Pourtant, c'est exactement cette audace qui fait le charme de Giorgio. On y trouve cette générosité californienne, cette façon de ne jamais faire les choses à moitié. Les notes fruitées d'abricot et de pêche viennent adoucir le propos sans l'édulcorer, tandis que l'ylang-ylang et la rose apportent leurs nuances respectives. Au final, cette débauche florale trouve son équilibre dans un fond vanillé-ambré qui wrap le tout d'une sensualité évidente. C'est un parfum qui demande de la confiance en soi, mais qui le rend au centuple.

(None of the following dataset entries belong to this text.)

(** [pd.to_numeric(column, errors="coerce")], cell by cell. *)
Definition to_numeric_coerce (p : price_cell) : option Q :=
  match p with
  | Number q => Some q
  | Blank => None
  | Unparseable _ => None
  end.

(** [column.astype(str)], cell by cell: a missing cell becomes the text
    of [float('nan')]. *)
Definition astype_str (c : cell) : string :=
  match c with
  | Text s => s
  | Missing => "nan"
  | Value s => s
  end.

(** [pd.isna] / [pd.notna] on a value that is missing or not. *)
Definition isna {A} (c : option A) : bool :=
  match c with
  | Some _ => false
  | None => true
  end.

Definition notna {A} (c : option A) : bool := negb (isna c).

(** [pd.isna] / [pd.notna] on a cell of a sheet, as [dropna] applies
    them. *)
Definition cell_isna (c : cell) : bool :=
  match c with
  | Missing => true
  | Text _ | Value _ => false
  end.

Definition cell_notna (c : cell) : bool := negb (cell_isna c).

(** [isinstance(c, str)]. *)
Definition is_text (c : cell) : bool :=
  match c with
  | Text _ => true
  | Missing | Value _ => false
  end.

(** A sheet: its header and its rows.  A row carries a cell for each
    column the scripts read; the cell of a column that the header lacks
    is never looked at. *)
Record raw_row := {
  raw_Item_Name : cell;
  raw_New_Price : price_cell;
  raw_Normalized_Code : cell;
  raw_Product_URL : cell
}.

Record raw_table := {
  columns : list string;
  rows : list raw_row
}.

(** [df.columns = df.columns.str.strip()] followed by
    [all(col in df.columns for col in required)]. *)
Definition has_columns (required : list string) (df : raw_table) : bool :=
  forallb (fun col => existsb (String.eqb col) (map Py.strip (columns df)))
          required.

(** ** groupby

    [df.groupby(key)] iterates over the distinct keys in sorted order;
    each group keeps the rows in frame order. *)
Fixpoint insert_key (k : string) (ks : list string) : list string :=
  match ks with
  | [] => [k]
  | k' :: ks' =>
      match String.compare k k' with
      | Lt => k :: ks
      | Eq => ks
      | Gt => k' :: insert_key k ks'
      end
  end.

Definition sorted_keys (ks : list string) : list string :=
  fold_right insert_key [] ks.

Section GroupBy.
Context {A : Type} (key : A -> string).

Definition rows_of (df : list A) (k : string) : list A :=
  filter (fun r => String.eqb (key r) k) df.

Definition groupby (df : list A) : list (string * list A) :=
  map (fun k => (k, rows_of df k)) (sorted_keys (map key df)).

(** [column.isin(codes)]. *)
Definition isin (codes : list string) (r : A) : bool :=
  existsb (String.eqb (key r)) codes.
End GroupBy.

End Pandas.

(** ** Retailers

    Both scripts hold a dict literal [RETAILER_FOLDERS] over the same
    three folders, written in the same order; iteration follows the order
    in which the items are written.  [retailer] names the folder.  The
    scripts write the folders under different keys, "2B", "Btech" and
    "Raneen" in the long-form script, "2B", "BTECH" and "RANEEN" in the
    short-form one: see [Long.key] and [Short.key].  Within one script a
    retailer stands for its key. *)
Inductive retailer := R_2B | R_Btech | R_Raneen.

Definition RETAILER_FOLDERS : list retailer := [R_2B; R_Btech; R_Raneen].

Definition retailer_eqb (r1 r2 : retailer) : bool :=
  match r1, r2 with
  | R_2B, R_2B | R_Btech, R_Btech | R_Raneen, R_Raneen => true
  | _, _ => false
  end.

(** Position of a key in the iteration order of [RETAILER_FOLDERS]. *)
Definition position (r : retailer) : nat :=
  match r with
  | R_2B => 0
  | R_Btech => 1
  | R_Raneen => 2
  end.

(** [column.nunique()] on a column of retailers. *)
Fixpoint distinct (rs : list retailer) : list retailer :=
  match rs with
  | [] => []
  | r :: rs' =>
      if existsb (retailer_eqb r) rs' then distinct rs' else r :: distinct rs'
  end.

Definition nunique (rs : list retailer) : nat := length (distinct rs).

(** The files found for one category: [category_map[category]], a dict
    keyed by retailer.  The scan of step 1 walks [RETAILER_FOLDERS] in
    order, so the dict's items come in that order.  Each file is taken as
    the sheet that [pd.read_excel] returns for it; a file that cannot be
    read is outside the model. *)
Definition sources := retailer -> option Pandas.raw_table.

Definition items (srcs : sources) : list (retailer * Pandas.raw_table) :=
  flat_map (fun r => match srcs r with
                     | Some df => [(r, df)]
                     | None => []
                     end) RETAILER_FOLDERS.

(** ** dynamic-price-compare-long.py *)

Module Long.

Import Pandas.

Definition REQUIRED_COLUMNS : list string :=
  ["Item Name"; "New Price"; "Normalized Code"].
Definition HIGHLIGHT_CONFIDENCE_WEAK : Q := 30.
Definition HIGHLIGHT_CONFIDENCE_UNMATCHED : Q := 10.

(** The keys of [RETAILER_FOLDERS] in this script. *)
Definition key (r : retailer) : string :=
  match r with
  | R_2B => "2B"
  | R_Btech => "Btech"
  | R_Raneen => "Raneen"
  end.

(** [match_score(a, b)] on two values of the name columns of a merged
    row, each a [str] or missing. *)
Definition match_score (a b : option string) : Q :=
  match a, b with
  | Some x, Some y => Difflib.ratio x y
  | _, _ => 0
  end.

(** A row of a prepared frame. *)
Record listing := {
  Item_Name : string;
  New_Price : option Q;
  Normalized_Code : string;
  Retailer : retailer
}.

(** [prepare(df, retailer)]. *)
Definition prepare_row (r : retailer) (row : raw_row) : listing :=
  {| Item_Name := Py.strip (astype_str (raw_Item_Name row));
     New_Price := to_numeric_coerce (raw_New_Price row);
     Normalized_Code :=
       Py.lower (Py.strip (astype_str (raw_Normalized_Code row)));
     Retailer := r |}.

Definition prepare (df : raw_table) (r : retailer) : option (list listing) :=
  if negb (has_columns REQUIRED_COLUMNS df) then None
  else
    Some (map (prepare_row r)
              (filter (fun row => cell_notna (raw_Normalized_Code row))
                      (rows df))).

(** The three columns that a merged row holds for one retailer. *)
Record entry := {
  entry_Item_Name : string;
  entry_Price : option Q;
  entry_Item_SKU : string
}.

(** A merged row: the code, one [entry] per retailer in the order of
    [RETAILER_FOLDERS], and the three summary columns. *)
Record merged := {
  merged_Normalized_Code : string;
  entries : list (retailer * entry);
  Confidence : Q;
  Best_Price : option Q;
  Lowest_Retailer : option retailer
}.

Le profil de l'amatrice de Giorgio
Après douze ans à conseiller Giorgio, je peux dresser le portrait-robot de sa fan : c'est une femme qui n'a pas peur d'affirmer sa présence. Elle porte des couleurs vives, assume ses choix esthétiques, aime qu'on se retourne sur son passage. Pas forcément extravertie, mais sûrement pas quelqu'un qui cherche à se fondre dans la masse. Giorgio attire les personnalités solaires, celles qui voient la vie en grand et n'ont pas de temps à perdre avec la tiédeur.
Paradoxalement, on observe aussi une clientèle plus jeune qui redécouvre Giorgio par nostalgie vintage. Ces femmes de 25-35 ans y trouvent une alternative aux floraux aquatiques actuels, quelque chose de plus charnel, de plus affirmé. Elles portent Giorgio comme un manifeste olfactif, une façon de se démarquer des codes parfumés de leur génération. C'est la force des grands classiques : ils trouvent toujours de nouveaux publics pour les réinterpréter.
Giorgio face à la concurrence florale moderne
Quarante ans après sa création, Giorgio continue de tenir son rang face aux floraux contemporains. Là où beaucoup misent sur la fraîcheur et l'aquatique, lui persiste dans la voie de l'opulence assumée. Cette différence d'approche en fait paradoxalement un parfum très actuel : dans un marché saturé de créations policées, son côté radical séduit celles qui cherchent du caractère.
Comparé aux autres fleuris de sa génération — Poison, Paris, White Linen —, Giorgio garde cette spécificité californienne qui le distingue. Moins sophistiqué que certaines références premium de l'époque, moins poudré que l'Estée Lauder, il cultive cette désinvolture de la côte ouest qui reste sa signature. En boutique, quand une cliente hésite entre plusieurs floraux vintage, Giorgio s'impose souvent par sa singularité : c'est le seul qui ose cette débauche de fleurs blanches sans complexe, cette générosité olfactive qui ne transige sur rien.